### EXERCISE DESCRIPTION
Go to the line containing "Definition clip (x" in the records below. Repeat it and the lines after it exactly, all the way to the end.

### GIVEN DATA

(** * UK mountain tours analytics: the synthetic-data engine and its frames

    A shallow embedding of the parts of the pipeline that carry logic:
    the key-to-unit hash ([src/synth/generate_routes.py],
    [src/ml/features_v2.py]), the closed-day resolver and the booking
    simulation ([src/synth/generate_bookings.py]), the bank-holiday
    dimension ([src/transform/clean_bank_holidays.py]), the route-day
    aggregate ([src/transform/build_model_tables.py]), the 2026 scoring
    frame ([src/ml/features.py]) and the forecast post-processing
    ([src/ml/predict_2026.py]).

    Conventions.
    - Python [int] is [Z]; a Python [float] the code computes is modelled
      by the exact rational it denotes ([Q]), and decimal rounding is
      round-half-to-even on that exact value; the array a fitted model
      returns is a list of [Float] cells, which may be NaN or infinite.
    - A [str] is a Rocq [string] holding its UTF-8 bytes; the
      case-insensitive search of a bank-holiday title folds the ASCII
      letters.
    - A pandas table is the list of its rows, each row a record; a cell
      that may be missing (NaN) is an [option].
    - The seeded numpy generator is an explicit state threaded through the
      sampling calls; a raised exception is [None]. *)

From Stdlib Require Import ZArith QArith Qround Qminmax Qabs Lqa Lia.
From Stdlib Require Import Ascii String List DecimalString.
From stdpp Require Import gmap strings list sorting.

Local Open Scope Z_scope.

(** ** Numeric helpers: [np.clip] and [round] *)

Module Num.

(** [np.clip(x, lo, hi)] is [minimum(maximum(x, lo), hi)]. *)
Definition clip (x lo hi : Q) : Q := Qmin (Qmax x lo) hi.

(** [np.clip(x, lo, None)]. *)
Definition clip_lo (x lo : Q) : Q := Qmax x lo.

(** Round-half-to-even of a rational to an integer, as Python's [round]
    and numpy's [rint] do on the value they are given. *)
Definition round_half_even (q : Q) : Z :=
  let f := Qfloor q in
  let r := (q - inject_Z f)%Q in
  match (r ?= 1 # 2)%Q with
  | Lt => f
  | Gt => f + 1
  | Eq => if Z.even f then f else f + 1
  end.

### EXERCISE RESPONSE
Definition clip (x lo hi : Q) : Q := Qmin (Qmax x lo) hi.

(** [np.clip(x, lo, None)]. *)
Definition clip_lo (x lo : Q) : Q := Qmax x lo.

(** Round-half-to-even of a rational to an integer, as Python's [round]
    and numpy's [rint] do on the value they are given. *)
Definition round_half_even (q : Q) : Z :=
  let f := Qfloor q in
  let r := (q - inject_Z f)%Q in
  match (r ?= 1 # 2)%Q with
  | Lt => f
  | Gt => f + 1
  | Eq => if Z.even f then f else f + 1
  end.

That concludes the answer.